Earlier this year California expanded its “pay-to-play” restrictions to members of local elected agencies, including city councils and boards of supervisors, and extended from three to 12 months the length of a ban on ‘accepting, soliciting or directing’ a contribution of more than $250 after a final decision is rendered in a proceeding. One of the most consequential unanswered questions about these changes, made when Governor Newsom signed by SB 1439 into law, was whether they apply to contributions received in 2022, notwithstanding that the effective date of the bill is January 1, 2023. Staff at the implementing agency, the California Fair Political Practices Commission (FPPC), urged commission members to conclude that it does. However, on Thursday, November 17, the FPPC voted unanimously to direct staff to draft an opinion that SB 1439 does not apply retroactively to contributions received in 2022. This clarity brings much relief to the regulated community.

Current Law

California elected officials at all levels of government are subject to rigorous conflict of interest and ethics rules.
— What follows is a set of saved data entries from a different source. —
Definition condition : Node :=
  Logic LogicAll
    [Compare (FieldRef RoleResource "amount") OpGt (Lit (mkLiteral TypeInt (VInt 1000)));
     Logic LogicNot [Member (FieldRef RoleSubject "tier") (Lit (mkLiteral (ListOf TypeString) (VList [VString "gold"; VString "staff"]))) false];
     Compare (SourceRef "spent" [FieldRef RoleSubject "tier"]) OpLe (Lit (mkLiteral TypeInt (VInt 3)))].

Definition policy (condition : Node) (members : list string) : Policy :=
  mkPolicy "large.transfer" "" "user" "transfer" "" ["transfer.create"] condition
    [CQuorum (mkQuorum 2 (mkApproverSet members "" None))].

Definition set (condition : Node) (members : list string) : PolicySet := mkSet schema [policy condition members].

Lemma accepted_policies_compile_witness :
  validateStatic (set condition ["alice"; "bob"]) DefaultLimits = [] ∧
  ValidateWithLimits (set condition ["alice"; "bob"]) DefaultLimits = [] ∧
  ∀ p, p ∈ set_Policies (set condition ["alice"; "bob"]) →
    ∃ env e, Compile schema p = Ok (env, e) ∧ coherent env ∧ has_type env e CTBool.
Proof.
  split; [vm_compute; reflexivity|].
  apply (accepted_policies_compile (set condition ["alice"; "bob"]) DefaultLimits); [intros; reflexivity|vm_compute; reflexivity].
Defined.

(** What is reported, and where. *)
Example ill_typed_row :
  validateStatic (set (Compare (FieldRef RoleResource "amount") OpGt (Lit (mkLiteral TypeString (VString "1000")))) ["alice"]) DefaultLimits =
  [mkDiagnostic "/policies/0/challenges/0/approvers" CodeInvalidValue; mkDiagnostic "/policies/0/condition/right" CodeTypeMismatch].
Proof. vm_compute. reflexivity. Qed.

(** The validator counts members as they are written and the quorum handler after
    trimming them: a set that passes validation can name a quorum that is always
    refused when the decision is opened. *)
Lemma trimmed_members_undercut_the_threshold q dec : qc_Issuer q ≠ "" →
  Validate (set condition ["alice"; " alice"]) = [] ∧
  quorum_resolve q (mkQuorum 2 (mkApproverSet ["alice"; " alice"] "" None)) dec = Err [ErrUnsupportedSpec].
Proof.
  intros Hi. split; [vm_compute; reflexivity|]. unfold quorum_resolve. simpl. rewrite bool_decide_false by done. vm_compute. reflexivity.
Qed.

(** The pointer of the size diagnostic has no leading slash. *)
Lemma size_diagnostic_pointer : validateStatic (mkSet schema [policy condition ["alice"; "bob"]; policy NodeNil ["alice"; "bob"]]) (mkLimits 0 1 0 0) =
  [mkDiagnostic "policies" CodeLimitExceeded; mkDiagnostic "/policies/1/id" CodeDuplicate].
Proof. vm_compute. reflexivity. Qed.
End ValidateDemo.
(* ===== verification/Revalidate.v ===== *)
(** * Revalidation of open decisions

    Models internal/decision/revalidate.go: what a revision that takes effect does to
    the decisions that are still pending.  Everything runs inside the caller's
    transaction, so an operation is a function of the database ([Tx]) that either
    fails, which rolls everything back, or leaves a database behind; the database's
    [now()] is the argument [at_].

    Of a challenge handler the revalidator uses three calls, [TxHandler].  Their
    answers may depend on the handler's own state; a run asks at most once about a
    challenge of a decision, so what it is answered is a function of the request. *)
From Stdlib Require Import Ascii.
From S2P Require Import Prelude GoLib Policy Cel Engine Json Store World Limiter Text.
From S2P Require Import Challenge Quorum Delay External Mfa Service.
Import Strings.

(** ** Transactions *)

Notation Tx := (Tx_ DB).

(** ** Modes *)

Inductive ApplicationMode := ModeUnset | ModeRevaluate | ModeGrandfather | ModeOther (s : string).

#[export] Instance ApplicationMode_eq_dec : EqDecision ApplicationMode.
Proof. solve_decision. Defined.
Lemma run_calls_keeps (I : DB → Prop) cs w :
  (∀ db db', store_step db db' → I db → I db') → (∀ c, c ∈ cs → (clock_of c ≤ T)%Z) → calm w → inv T (w_db w) →
  I (w_db w) → I (w_db (run_calls s cs w)).
Proof.
  intros HI. revert w. induction cs as [|c cs IH]; intros w HT Hc Hi Hw; [done|].
  destruct (run_call_inv c w) as [Hc' Hi']; [apply HT; set_solver|done..|].
  apply IH; [intros c' Hc''; apply HT; set_solver|done|done|].
  destruct c; simpl; [eapply keeps_Decide|eapply keeps_Get|eapply keeps_Submit|eapply keeps_Redeem|eapply keeps_SweepOnce];
    eauto using handlers_keep, versions_keep, calm_rely.
Qed.
End service.
(* ===== verification/ServiceSpec.v ===== *)
(** * What an allowed answer means, end to end

    The properties of the decision service over whole runs, a concrete deployment
    that runs them, and the witnesses that apply the store's, the handlers' and the
    service's theorems to it. *)
From S2P Require Import Prelude GoLib Policy Cel Engine Delta Weakening Json Store StoreInv World AuditChain CheckpointSpec.
From S2P Require Import Challenge Quorum Delay HandlerSpec External ExternalSpec Mfa MfaSpec Service ServiceSafe ServiceInv.

(** ** A deployment *)

(** A digest of the right length; nothing below depends on what it computes. *)
Definition toy_hex : string := "0000000000000000000000000000000000000000000000000000000000000000".
Definition toy_digest : Digest := Build_Digest (λ _, toy_hex) (λ _, eq_refl) (λ _ _, toy_hex) (λ _ _, eq_refl).

Module Demo.
#[local] Existing Instance toy_digest.

Definition quorum : Quorum := mkQuorum 2%Z (mkApproverSet ["alice"; " bob "; "alice"] "" None).
Definition hold : Delay := mkDelay 5000%Z (Some (mkApproverSet ["carol"] "" None)).
Definition gate : Policy :=
  mkPolicy "transfer" "" "user" "account" "" ["send"] (Logic LogicAll []) [CQuorum quorum; CDelay hold].
Definition input : Input := mkInput "send" (mkEntity "user" "dave" ∅) (mkEntity "account" "a1" ∅) no_entity.

Definition qcfg : QuorumConfig := mkQuorumConfig true None "idp".
Definition dcfg : DelayConfig := NewDelay None "idp".

(** The handlers of MfaSpec.v and ExternalSpec.v, in their first state. *)
Definition mfa : Handler :=
  @MfaHandler _ (λ r, (@mfa_issue CheckpointSpec.toy_env _ 0 (Ok "c0") r MfaDemo.handler).1) MfaDemo.handler.
Definition external : Handler :=
  @ExternalHandler ExternalDemo.toy_external
    (λ r, (@external_issue ExternalDemo.toy_external 0 (Ok ExternalDemo.random) (PostStatus 202) r ExternalDemo.handler).1.1) ExternalDemo.handler.
Definition handlers : list Handler := [QuorumHandler qcfg; DelayHandler dcfg; mfa; external].
Definition registry : Registry := match NewRegistry handlers with Ok r => r | Err _ => [] end.

Definition service : Service := New (mkService
  (λ _, Ok (decideChallenge [Some gate] [])) registry None (λ _, query (λ _, Ok 1%Z)) (λ _, "") 0%Z 0%Z).

Definition app : Subject := mkSubject SubjectWorkload "idp" "app" "" [] Time.zero "" [] None.
Definition user (name : string) : Subject := mkSubject SubjectUser "idp" name "" [] Time.zero "" [] None.
Definition request : Request := mkRequest (Some app) input 0%Z "".
Definition approve (name : string) : Submission := mkSubmission (Some (user name)) "id1" 0%Z None.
Historically, the law had distinguished between campaign contributions and other financial interests that can be the source of a conflict of interest. The limited exception to this was Section 84308 of the Political Reform Act. This “pay-to-play” restriction prohibits “officers” of any state or local government agency, while serving on an appointed board or commission, from voting in a proceeding involving a license, permit or other entitlement for use that affects a “party” (e.g., the licensee or permit seeker), “participant” (supporters or opponents who lobby on the proceeding) or their agents who have contributed more than $250 to any of that officer’s campaign committees. Section 84308 did not apply to local elected bodies such as city councils or boards of supervisors.

What’s New 

Under SB 1439’s expanded pay-to-play rules, there are three distinct prohibitions:

  • Local elected and appointed officials are prohibited from voting on proceedings that involve a permit, license or other entitlement for use if the party or participant (or their agents) donated more than $250 to the official in the preceding 12 months and the official knows or has reason to know that the participant has a financial interest in the decision;
  • Local elected and appointed officials are prohibited from accepting, soliciting or directing a contribution of more than $250 from any party, participant or a party or participant’s agent, while a proceeding involving a license, permit or other entitlement for use is pending before the agency; and
  • Local elected and appointed officials are prohibited from accepting, soliciting or directing a contribution of more than $250 from any party, participant or a party or participant’s agent for 12 months following the date a final decision is rendered in the proceeding involving a license, permit or other entitlement for use if the officer knows or has reasons to know that the party or participant has a financial interest in the proceeding.

Safe Harbor Provision

SB 1439 provides a safe harbor if an official accepts, solicits or directs a contribution in the 12 months after a final decision is rendered in a proceeding. A violation may be cured by returning the contribution, or the portion of the contribution in excess of two hundred fifty dollars ($250), within 14 days of accepting, soliciting or directing the contribution, whichever comes latest. However, the safe harbor is only available if the officer did not knowingly and willfully accept, solicit or direct the prohibited contribution. SB 1439 did not change the existing rule that if an official returns a contribution (or the amount above $250) within 30 days from the time the official learns about the contribution and the decision involving a license, permit or other entitlement for use, the official may vote on the decision.

Going Forward

FPPC staff will bring a proposed regulatory package on SB 1439 in early 2023. Among the issues that may be addressed include how contributions by individuals and entities must be aggregated for purposes of the disqualification threshold and the manner of disqualification.

We will continue to monitor the FPPC’s interpretation and application of the expanded pay-to-play restrictions.